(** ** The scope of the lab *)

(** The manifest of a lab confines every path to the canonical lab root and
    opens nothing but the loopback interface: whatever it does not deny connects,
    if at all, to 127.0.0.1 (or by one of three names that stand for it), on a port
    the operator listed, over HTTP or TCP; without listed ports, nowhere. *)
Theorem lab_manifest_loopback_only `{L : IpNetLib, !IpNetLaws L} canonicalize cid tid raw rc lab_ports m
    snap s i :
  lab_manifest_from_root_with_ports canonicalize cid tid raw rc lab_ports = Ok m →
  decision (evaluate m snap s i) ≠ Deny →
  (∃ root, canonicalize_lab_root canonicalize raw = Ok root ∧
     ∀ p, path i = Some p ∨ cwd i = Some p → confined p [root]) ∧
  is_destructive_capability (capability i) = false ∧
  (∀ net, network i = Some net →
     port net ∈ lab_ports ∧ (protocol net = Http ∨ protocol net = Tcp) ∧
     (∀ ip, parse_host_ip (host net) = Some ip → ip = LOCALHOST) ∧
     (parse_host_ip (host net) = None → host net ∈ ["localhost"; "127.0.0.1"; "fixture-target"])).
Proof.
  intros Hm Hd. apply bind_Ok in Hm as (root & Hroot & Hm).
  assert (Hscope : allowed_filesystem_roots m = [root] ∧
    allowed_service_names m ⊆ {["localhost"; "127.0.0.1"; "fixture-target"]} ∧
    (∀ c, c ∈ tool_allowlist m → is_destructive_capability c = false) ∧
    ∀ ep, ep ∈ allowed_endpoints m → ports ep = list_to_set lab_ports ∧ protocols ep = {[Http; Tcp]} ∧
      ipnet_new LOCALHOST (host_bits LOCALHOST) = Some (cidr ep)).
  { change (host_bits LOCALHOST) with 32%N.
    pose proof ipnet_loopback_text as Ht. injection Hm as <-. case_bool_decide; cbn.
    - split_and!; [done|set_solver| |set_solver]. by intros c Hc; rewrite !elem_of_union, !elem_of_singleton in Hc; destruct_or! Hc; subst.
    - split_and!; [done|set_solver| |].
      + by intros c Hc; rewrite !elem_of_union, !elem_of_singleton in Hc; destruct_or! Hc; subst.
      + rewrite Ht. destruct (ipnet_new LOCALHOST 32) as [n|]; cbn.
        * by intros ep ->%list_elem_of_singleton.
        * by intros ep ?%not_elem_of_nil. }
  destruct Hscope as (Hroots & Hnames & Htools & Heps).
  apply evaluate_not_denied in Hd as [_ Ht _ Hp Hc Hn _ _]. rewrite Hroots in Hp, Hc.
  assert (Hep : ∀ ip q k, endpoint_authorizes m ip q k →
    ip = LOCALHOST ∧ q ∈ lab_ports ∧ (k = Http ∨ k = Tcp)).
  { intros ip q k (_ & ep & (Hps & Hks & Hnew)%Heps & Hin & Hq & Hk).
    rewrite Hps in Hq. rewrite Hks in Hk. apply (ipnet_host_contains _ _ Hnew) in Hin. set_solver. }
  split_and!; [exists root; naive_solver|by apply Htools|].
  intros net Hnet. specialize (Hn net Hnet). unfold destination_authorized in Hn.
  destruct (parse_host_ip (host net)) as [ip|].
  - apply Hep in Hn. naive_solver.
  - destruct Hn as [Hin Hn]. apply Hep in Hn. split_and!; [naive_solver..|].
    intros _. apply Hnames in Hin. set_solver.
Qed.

ACTIVITY: I would like you to restate word for word the lines from the one with "- split_and!; [done|set_solver| |]." through the last line of the material above, and only those.

YOUR RESPONSE:
    - split_and!; [done|set_solver| |].
      + by intros c Hc; rewrite !elem_of_union, !elem_of_singleton in Hc; destruct_or! Hc; subst.
      + rewrite Ht. destruct (ipnet_new LOCALHOST 32) as [n|]; cbn.
        * by intros ep ->%list_elem_of_singleton.
        * by intros ep ?%not_elem_of_nil. }
  destruct Hscope as (Hroots & Hnames & Htools & Heps).
  apply evaluate_not_denied in Hd as [_ Ht _ Hp Hc Hn _ _]. rewrite Hroots in Hp, Hc.
  assert (Hep : ∀ ip q k, endpoint_authorizes m ip q k →
    ip = LOCALHOST ∧ q ∈ lab_ports ∧ (k = Http ∨ k = Tcp)).
  { intros ip q k (_ & ep & (Hps & Hks & Hnew)%Heps & Hin & Hq & Hk).
    rewrite Hps in Hq. rewrite Hks in Hk. apply (ipnet_host_contains _ _ Hnew) in Hin. set_solver. }
  split_and!; [exists root; naive_solver|by apply Htools|].
  intros net Hnet. specialize (Hn net Hnet). unfold destination_authorized in Hn.
  destruct (parse_host_ip (host net)) as [ip|].
  - apply Hep in Hn. naive_solver.
  - destruct Hn as [Hin Hn]. apply Hep in Hn. split_and!; [naive_solver..|].
    intros _. apply Hnames in Hin. set_solver.
Qed.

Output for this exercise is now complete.